Among the patients in our series, the method we described is simple, does not require splenectomy, provides adequate blood flow to the portal vein, and does not require venous jump graft in patients with portal vein thrombosis. Some may assume that this method may not provide sufficient decompression of the portomesenteric venous system. However, if the bowel is sufficiently decompressed after ligation of the native portal vein and before division of the left renal vein, the entire mesenteric system should remain decompressed after the hepatic implantation.
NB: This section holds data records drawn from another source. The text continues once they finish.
(** [channel.Update()]; the columns of several keys are those of [MultiKey]. *)
Definition UpdateRow (c : ChannelRow) (w : UpdateWorld) : option UpdateWorld :=
  (fun saved => set_row saved w) <$> UpdatesRow (row w) (with_core (resized (r_core (row w)) (r_core c)) c).

Definition UpdateChannel (sensitiveWrite : bool) (body : list (jstr * value)) (w : UpdateWorld) : option UpdateError * UpdateWorld :=
  match decode_patch body with
  | None => (Some BadRequest, w)
  | Some channel =>
      if obj_has body (js "status") then (Some StatusInRequest, w)
      else match validateChannel (p_Channel channel) with
      | Some e => (Some e, w)
      | None =>
          if negb (r_Id (p_Channel channel) =? r_Id (row w))%Z then (Some NoSuchChannel, w)
          else
            let '(origin, w) := GetSetting w in
            if channelHasSensitiveChanges channel origin body && negb sensitiveWrite then (Some InsufficientPrivileges, w)
            else
              let core := patched (p_MultiKeyMode channel) (p_KeyMode channel) (r_core origin) (r_core (p_Channel channel)) in
              match UpdateRow (with_core core (p_Channel channel)) w with
              | None => (Some UpdateFailed, w)
              | Some w => (None, refresh w)
              end
      end
  end.
End Handler.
In a personal communication, Henri Bismuth, MD, of Paul Brousse Hospital, Villejuif, France (December 1997), proposed ligation of the proximal left renal vein as an alternative to direct ligation of the shunt. Bismuth's technique features a conventional end-to-end portal vein anastomosis and ligation of the left renal vein close to the inferior vena cava. This approach is a reasonable option because it is simple and secures adequate flow to the portal vein. However, in the presence of portal vein thrombosis or insufficient native portal vein (ie, small and phlebosclerotic portal vein), our method is preferable because portal inflow reconstruction does not require construction of a mesenteric venous jump graft or extensive dissection of the portal vein.
In a case reported by Sheil et al,13 liver transplantation with left renal vein to portal vein reconstruction addressed the situation of portal vein thrombosis after an unusual central shunt procedure. Whereas the patients in our study had distal splenorenal shunts, the patient in the case report by Sheil and colleagues had a proximal left renal vein-to-side splenic vein shunt (renal-lieno shunt). A renoportal anastomosis was also performed, but for a different purpose.
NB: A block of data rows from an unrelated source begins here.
(** ** What is shown again *)

(** The form as it is shown again. *)
Definition reopened (ch : Channel) (f : ChannelFormValues) (setting settings : jstr) : ChannelFormValues :=
  let http1 := jstr_eqb (normalizeHttpProtocol (f_http_protocol f)) HTTP_PROTOCOL_HTTP1 in
  {| f_name := f_name f; f_type := f_type f; f_base_url := Some (normalizeBaseUrl (f_base_url f)); f_key := [];
     f_openai_organization := Some (text (f_openai_organization f)); f_models := or_text (f_models f) (ch_models ch);
     f_status := ch_status ch;
     f_status_code_mapping := Some (text (f_status_code_mapping f)); f_remark := Some (text (f_remark f));
     f_setting := Some setting; f_header_override := Some (text (f_header_override f)); f_settings := Some settings;
     f_advanced_custom :=
       if num_eqb (f_type f) CHANNEL_TYPE_ADVANCED_CUSTOM then
         match parseAdvancedCustomConfig (f_advanced_custom f) with Some c => JSON_stringify_2 c | None => Some [] end
       else Some [];
     f_other := Some (or_text (text (f_other f)) (ch_other ch)); f_multi_key_mode := Some Single;
     f_multi_key_type := Some (or_text (ch_multi_key_mode ch) (js "random"));
     f_batch_add_set_key_prefix_2_name := Some false; f_key_mode := Some AppendKeys;
     f_force_format := or_value (f_force_format f) (VBool false);
     f_thinking_to_content := or_value (f_thinking_to_content f) (VBool false);
     f_proxy := VStr (trim (match f_proxy f with VStr s => s | _ => [] end));
     f_http_protocol := VStr (normalizeHttpProtocol (f_http_protocol f));
     f_http2_connection_shards :=
       if http1 then VNum (num 1) else normalizeHttp2ConnectionShards (f_http2_connection_shards f);
     f_is_enterprise_account :=
       Some (num_eqb (f_type f) (num 20) && match f_is_enterprise_account f with Some true => true | _ => false end);
     f_aws_key_type := if num_eqb (f_type f) (num 33) then or_value (f_aws_key_type f) (VStr (js "ak_sk")) else VStr (js "ak_sk");
     f_disable_task_polling_sleep := Some (match f_disable_task_polling_sleep f with Some true => true | _ => false end) |}.

(** ** Lookups in the settings *)

Lemma get_put_or_delete b k v o k' :
  obj_get (put_or_delete b k v o) k' = if decide (k' = k) then if b then v else VUndef else obj_get o k'.
Proof. unfold put_or_delete. destruct b; [apply obj_get_set|apply obj_get_delete]. Qed.

Lemma settings_get f o k : obj_get (settings_members f o) k =
  if decide (k = js "openrouter_enterprise") then
    if num_eqb (f_type f) (num 20) then VBool (match f_is_enterprise_account f with Some true => true | _ => false end) else VUndef
  else if decide (k = js "aws_key_type") then
    if num_eqb (f_type f) (num 33) then or_value (f_aws_key_type f) (VStr (js "ak_sk")) else VUndef
  else if decide (k = js "disable_task_polling_sleep") then
    VBool (match f_disable_task_polling_sleep f with Some true => true | _ => false end)
  else if decide (k = js "advanced_custom") then
    if num_eqb (f_type f) CHANNEL_TYPE_ADVANCED_CUSTOM
    then default (obj_get o k) (parseAdvancedCustomConfig (f_advanced_custom f)) else VUndef
  else obj_get o k.
Proof.
  unfold settings_members. destruct (num_eqb (f_type f) CHANNEL_TYPE_ADVANCED_CUSTOM);
    [destruct (parseAdvancedCustomConfig _)|];
    rewrite ?obj_get_delete, ?obj_get_set, ?get_put_or_delete; repeat case_decide; subst; done.
Qed.

(** Settings that the form does not show are kept: saving changes no
    member of the settings object but the four that the form manages, and of
    these it keeps exactly those of the channel's type. *)
Theorem settings_preserved f o k :
  k ∉ map js ["openrouter_enterprise"; "aws_key_type"; "disable_task_polling_sleep"; "advanced_custom"]%string ->
  existing_settings f = VObj o ->
  buildSettingsJSON f = Ok (print (VObj (settings_members f o))) /\
  obj_get (settings_members f o) k = obj_get o k /\
  (num_eqb (f_type f) (num 20) = false -> obj_get (settings_members f o) (js "openrouter_enterprise") = VUndef) /\
  (num_eqb (f_type f) (num 33) = false -> obj_get (settings_members f o) (js "aws_key_type") = VUndef) /\
  (num_eqb (f_type f) CHANNEL_TYPE_ADVANCED_CUSTOM = false -> obj_get (settings_members f o) (js "advanced_custom") = VUndef).
Proof.
  intros Hk Ho. unfold buildSettingsJSON. rewrite Ho. split; [done|]. rewrite !settings_get.
  cbn [map] in Hk. rewrite !not_elem_of_cons in Hk. destruct Hk as (H1 & H2 & H3 & H4 & _).
  rewrite !decide_False by done. split; [done|]. repeat split; intros ->; done.
Qed.

(** ** Accepted forms *)

Lemma schema_accepts new_URL f : channelFormSchema new_URL f = Ok true ->
  f_name f <> [] /\ isOptionalJsonObject (f_settings f) = true /\ typed_fields f = true /\ superRefine new_URL f = Ok [].
Proof.
  unfold channelFormSchema. intros H.
  destruct (_ && isOptionalProxyURL _ _) eqn:E; [|done]. bind_ok H issues Ei. destruct issues; [|done].
  rewrite !andb_true_iff in E. split_and!; try tauto. by destruct (f_name f); [destruct E as [[[[[[[[[[? _] _] _] _] _] _] _] _] _] _]|].
Qed.

Lemma accepted_settings f : isOptionalJsonObject (f_settings f) = true -> exists o, existing_settings f = VObj o.
Proof.
  unfold isOptionalJsonObject, parseOptionalJson, existing_settings, is_blank. destruct (f_settings f) as [[|c s]|]; [eauto| |eauto].
  cbn [text default from_option id]. intros H. case (jstr_eqb (c :: s) (js "{}")); [eauto|].
  destruct (JSON_parse (c :: s)) as [v|] eqn:E; cbn [default from_option id]; [|eauto].
  destruct (nonempty (trim (c :: s))) eqn:Hb; cbn [negb] in H.
  - destruct v; eauto; try done. by apply JSON_parse_defined in E.
  - apply negb_false_iff, jstr_eqb_eq in Hb. rewrite trim_nil in Hb. by rewrite JSON_parse_blank in E.
Qed.

Lemma typed_proxy f : typed_fields f = true -> trim_opt (f_proxy f) = Ok (trim (match f_proxy f with VStr s => s | _ => [] end)).
Proof.
  unfold typed_fields. rewrite !andb_true_iff. intros (((((( _ & _ ) & Hp) & _) & _) & _) & _).
  by destruct (f_proxy f).
Qed.

(** The object of a saved [setting] as the form reads it. *)
Definition extra_of_form (f : ChannelFormValues) : ExtraSettings := {|
  x_force_format := or_value (f_force_format f) (VBool false);
  x_thinking_to_content := or_value (f_thinking_to_content f) (VBool false);
  x_proxy := VStr (trim (match f_proxy f with VStr s => s | _ => [] end));
  x_http_protocol := normalizeHttpProtocol (f_http_protocol f);
  x_http2_connection_shards :=
    if jstr_eqb (normalizeHttpProtocol (f_http_protocol f)) HTTP_PROTOCOL_HTTP1 then VNum (num 1)
    else normalizeHttp2ConnectionShards (f_http2_connection_shards f) |}.

Lemma protocol_cases v : normalizeHttpProtocol v = HTTP_PROTOCOL_HTTP1 \/ normalizeHttpProtocol v = HTTP_PROTOCOL_AUTO.
Proof. unfold normalizeHttpProtocol. destruct (lowercase_is _ _); auto. Qed.

Lemma or_false_twice v : or_value (or_value v (VBool false)) (VBool false) = or_value v (VBool false).
Proof. unfold or_value. destruct (truthy v) eqn:E; [by rewrite E|done]. Qed.

Lemma or_text_value s : or_value (VStr s) (VStr []) = VStr s.
Proof. unfold or_value. cbn [truthy]. by destruct (jstr_eqb s []) eqn:E; [apply jstr_eqb_eq in E as ->|]. Qed.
We believe that our method is ideal for patients whose shunts have lost selectivity due to collaterals stealing flow from the portal vein. In these patients, the portomesenteric system drains into the DSRS through collateral vessels, and thereby permits adequate decompression of the bowel. Alternatively, if the DSRS is relatively new and the selectivity of the shunt has been maintained, conventional portal vein reconstruction without dismantling the shunt should be the procedure of choice.
The authors thank Susan E. Siefert, ELS, CBC, who served as the authors' editor, for her assistance in preparation of the manuscript.